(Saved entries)
- - -

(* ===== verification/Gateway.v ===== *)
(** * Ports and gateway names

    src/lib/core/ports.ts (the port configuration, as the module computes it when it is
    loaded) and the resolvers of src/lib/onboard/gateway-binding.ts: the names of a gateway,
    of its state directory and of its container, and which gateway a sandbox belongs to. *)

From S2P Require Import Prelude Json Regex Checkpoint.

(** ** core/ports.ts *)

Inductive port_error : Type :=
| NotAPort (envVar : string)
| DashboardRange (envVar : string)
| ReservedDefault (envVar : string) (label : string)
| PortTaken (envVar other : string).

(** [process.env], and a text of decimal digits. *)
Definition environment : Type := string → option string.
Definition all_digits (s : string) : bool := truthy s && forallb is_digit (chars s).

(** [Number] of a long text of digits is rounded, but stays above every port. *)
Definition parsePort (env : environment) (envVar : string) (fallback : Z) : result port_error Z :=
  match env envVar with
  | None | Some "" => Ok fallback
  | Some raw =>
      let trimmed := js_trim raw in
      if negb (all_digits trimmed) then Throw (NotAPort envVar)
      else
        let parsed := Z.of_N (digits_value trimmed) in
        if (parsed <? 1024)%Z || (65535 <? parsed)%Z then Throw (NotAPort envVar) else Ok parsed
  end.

- - -

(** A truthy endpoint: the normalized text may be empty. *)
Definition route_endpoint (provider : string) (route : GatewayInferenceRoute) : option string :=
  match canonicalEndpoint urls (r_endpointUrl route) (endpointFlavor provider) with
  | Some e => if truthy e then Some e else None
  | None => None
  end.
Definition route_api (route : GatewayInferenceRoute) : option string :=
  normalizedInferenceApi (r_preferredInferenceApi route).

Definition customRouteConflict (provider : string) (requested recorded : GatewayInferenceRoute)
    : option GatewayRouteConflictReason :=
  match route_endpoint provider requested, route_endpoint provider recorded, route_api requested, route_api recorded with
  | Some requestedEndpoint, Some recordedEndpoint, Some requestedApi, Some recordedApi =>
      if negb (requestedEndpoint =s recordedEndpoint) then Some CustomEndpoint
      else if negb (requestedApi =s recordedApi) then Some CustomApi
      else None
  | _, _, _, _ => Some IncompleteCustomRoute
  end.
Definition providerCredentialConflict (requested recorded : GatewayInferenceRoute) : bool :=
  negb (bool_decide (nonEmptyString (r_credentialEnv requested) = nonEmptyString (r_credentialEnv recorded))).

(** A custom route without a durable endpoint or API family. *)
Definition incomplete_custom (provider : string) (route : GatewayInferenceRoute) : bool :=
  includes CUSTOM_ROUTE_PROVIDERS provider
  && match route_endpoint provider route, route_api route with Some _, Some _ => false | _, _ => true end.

- - -

● **Work request**: Within the entries above, find the string "requestedEndpoint" and return each line that holds it.

● **Response below**:
  | Some requestedEndpoint, Some recordedEndpoint, Some requestedApi, Some recordedApi =>
      if negb (requestedEndpoint =s recordedEndpoint) then Some CustomEndpoint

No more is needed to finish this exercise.